Purpose: This study aimed to investigate the role of minichromosome maintenance complex component 6 (MCM6), a DNA replication licensing factor, in retinoblastoma progression and its impact on melphalan chemosensitivity. Methods: MCM6 expression patterns were analyzed using single-cell RNA sequencing (scRNA-seq) of retinoblastoma and validated in patient tumors, including specimens obtained after failed melphalan therapy. Stable MCM6 knockdown cell lines were established for proliferation and cell-cycle assays, DNA damage analyses, and chemosensitivity testing. In vivo xenograft models were employed to evaluate the therapeutic efficacy of MCM6 knockdown combined with melphalan.
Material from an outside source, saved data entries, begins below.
Lemma fold_rbStep l covered e :
    fold_left (rbStep cat training) l (covered, e)
    = (covered + coveredCount training l,
       {| scores := scores e;
          criticalGaps := criticalGaps e ++ runbookGaps cat training l;
          globalMinTrained :=
            fold_left minStep (trainedCount training <$> l) (globalMinTrained e) |}).
  Proof.
    revert covered e. induction l as [|rb l IH]; intros covered e.
    - simpl. unfold coveredCount. simpl. rewrite Nat.add_0_r, app_nil_r.
      by destruct e.
    - cbn [fold_left]. unfold rbStep at 2. rewrite IH. cbn [scores criticalGaps globalMinTrained].
      unfold coveredCount, runbookGaps. cbn [flat_map fmap list_fmap].
      fold (trainedCount training rb).
      f_equal.
      + destruct (decide (isCovered training rb)) as [Hc|Hc].
        * rewrite filter_cons_True by done. unfold isCovered in Hc.
          destruct (2 <=? trainedCount training rb) eqn:E.
          -- simpl. lia.
          -- apply Nat.leb_gt in E. lia.
        * rewrite filter_cons_False by done. unfold isCovered in Hc.
          destruct (2 <=? trainedCount training rb) eqn:E.
          -- apply Nat.leb_le in E. lia.
          -- done.
      + f_equal.
        destruct (trainedCount training rb <? 2).
        * by rewrite <- app_assoc.
        * done.
  Qed.

End InnerLoop.

(** ** One category *)

Lemma catStep_spec runbooks training e c :
  catStep (runbooksByCategory runbooks) training e c
  = {| scores := objSet (catName c) (catScore training runbooks c) (scores e);
       criticalGaps := criticalGaps e ++ catGaps training runbooks c;
       globalMinTrained := catMin training runbooks c (globalMinTrained e) |}.
Proof.
  unfold catStep, catScore, catGaps, catMin.
  rewrite runbooksByCategory_lookup.
  destruct (inCategory c runbooks) as [|rb l] eqn:E.
  - done.
  - cbn [length Nat.eqb]. rewrite fold_rbStep. cbn [scores criticalGaps globalMinTrained].
    done.
Qed.

(** ** The whole loop *)

Lemma runEngine_spec runbooks training :
  runEngine runbooks training
  = {| scores := (fun c => (catName c, catScore training runbooks c)) <$> categories;
       criticalGaps := concat (catGaps training runbooks <$> categories);
       globalMinTrained :=
         fold_left (fun g c => catMin training runbooks c g) categories None |}.
Proof.
  unfold runEngine, categories. cbn [fold_left].
  rewrite !catStep_spec. cbn [scores criticalGaps globalMinTrained initEngine].
  f_equal.
  cbn [concat fmap list_fmap]. by rewrite !app_nil_r, <- !app_assoc.
Qed.

Lemma computeBusFactor_gaps runbooks training :
  a_criticalGaps (computeBusFactor runbooks training)
  = concat (catGaps training runbooks <$> categories).
Proof. unfold computeBusFactor. cbn [a_criticalGaps]. by rewrite runEngine_spec. Qed.

Lemma computeBusFactor_scores runbooks training :
  a_scores (computeBusFactor runbooks training)
  = (fun c => (catName c, catScore training runbooks c)) <$> categories.
Proof. unfold computeBusFactor. cbn [a_scores]. by rewrite runEngine_spec. Qed.

Lemma computeBusFactor_score runbooks training c :
  objGet (catName c) (a_scores (computeBusFactor runbooks training))
  = Some (catScore training runbooks c).
Proof. rewrite computeBusFactor_scores. by destruct c. Qed.

(** ** Two runs of the loop *)

(** Finance alone is staffed: its coverage is 1 and its risk level low,
    the three other categories each push their entry, and the bus factor
    is 0. *)
Example run_finance_only :
  computeBusFactor financeOnly financeTraining
  = {| a_scores := [("operations", mkScore 0 critical);
                    ("finance", mkScore 1 low);
                    ("client_management", mkScore 0 critical);
                    ("vendor_relations", mkScore 0 critical)];
       a_criticalGaps := [emptyGap operations; emptyGap client_management;
                          emptyGap vendor_relations];
       a_busFactor := 0 |}.
Proof. reflexivity. Qed.

(** Every category has a runbook with two trained users: all coverages
    are 1, there is no gap and the bus factor is 2. *)
Example run_catalog_staffed :
  computeBusFactor catalog catalogTraining
  = {| a_scores := [("operations", mkScore 1 low);
                    ("finance", mkScore 1 low);
                    ("client_management", mkScore 1 low);
                    ("vendor_relations", mkScore 1 low)];
       a_criticalGaps := [];
       a_busFactor := 2 |}.
Proof. reflexivity. Qed.

(** ** Names of gap entries *)

Lemma gapName_ne_catName c title d : gapName c title ≠ catName d.
Proof. destruct c, d; unfold gapName; simpl; discriminate. Qed.

Lemma gapName_inj c title d title' :
  gapName c title = gapName d title' → c = d ∧ title = title'.
Proof.
  destruct c, d; unfold gapName; simpl; intros H;
    first [discriminate H | by injection H].
Qed.

Lemma runbookGap_function c rb o : function (runbookGap c rb o) = gapName c (rb_title rb).
Proof. reflexivity. Qed.

(** The gaps of a list of runbooks are the images of its runbooks with
    fewer than two trained users, in the order of the list. *)
Lemma runbookGaps_filter c training l :
  runbookGaps c training l
  = (fun rb => runbookGap c rb (training !! rb_id rb))
      <$> filter (fun rb => trainedCount training rb < 2) l.
Proof.
  unfold runbookGaps. induction l as [|rb l IH]; [done|].
  cbn [flat_map].
  destruct (trainedCount training rb <? 2) eqn:E.
  - apply Nat.ltb_lt in E. rewrite filter_cons_True by done.
    rewrite fmap_cons. simpl. by rewrite IH.
  - apply Nat.ltb_ge in E. rewrite filter_cons_False by lia.
    simpl. by rewrite IH.
Qed.

(** Claim C10: [criticalGaps] lists the categories in the fixed order
    operations, finance, client_management, vendor_relations; a category
    without runbooks contributes its single "no documented procedures"
    entry at its position, and a category with runbooks contributes the
    entries of its runbooks with fewer than two trained users, in the
    order these runbooks have in the input. *)
Theorem criticalGaps_order (runbooks : list Runbook)
    (training : gmap string (list string)) :
  let block (c : Category) : list Gap :=
    match filter (fun rb => rb_category rb = c) runbooks with
    | [] => [emptyGap c]
    | l => (fun rb => runbookGap c rb (training !! rb_id rb))
             <$> filter (fun rb => trainedCount training rb < 2) l
    end in
  a_criticalGaps (computeBusFactor runbooks training)
  = block operations ++ block finance ++ block client_management
      ++ block vendor_relations.
Proof.
  intros block. rewrite computeBusFactor_gaps.
  assert (Hb : ∀ c, catGaps training runbooks c = block c).
  { intros c. unfold catGaps, block, inCategory.
    destruct (filter _ runbooks) as [|rb l]; [done|].
    apply runbookGaps_filter. }
  unfold categories. cbn [fmap list_fmap concat].
  by rewrite !Hb, app_nil_r.
Qed.

(** ** The entries of one category *)

Lemma filter_all {A} (P : A → Prop) `{∀ x, Decision (P x)} (l : list A) :
  Forall P l → filter P l = l.
Proof.
  induction 1 as [|x l Hx _ IH]; [done|].
  rewrite filter_cons_True by done. by rewrite IH.
Qed.

Lemma filter_none {A} (P : A → Prop) `{∀ x, Decision (P x)} (l : list A) :
  Forall (fun x => ¬ P x) l → filter P l = [].
Proof.
  induction 1 as [|x l Hx _ IH]; [done|].
  by rewrite filter_cons_False by done.
Qed.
Results: The scRNA-seq revealed that MCM6 was highly expressed in retinoblastoma cells and embedded in a proliferation-associated gene network. Elevated expression was also confirmed in human retinoblastoma, particularly in tumors from patients with failed melphalan therapy. MCM6 knockdown suppressed cell proliferation and cell-cycle progression while enhancing melphalan-induced DNA damage, thereby sensitizing retinoblastoma cells to melphalan. In vivo, MCM6 depletion synergized with melphalan to significantly inhibit intraocular tumor growth. Conclusions: MCM6 acts as a critical regulator of retinoblastoma growth and modulates response to melphalan. Targeting MCM6 may offer a therapeutic approach to improve outcomes of chemotherapy in retinoblastoma.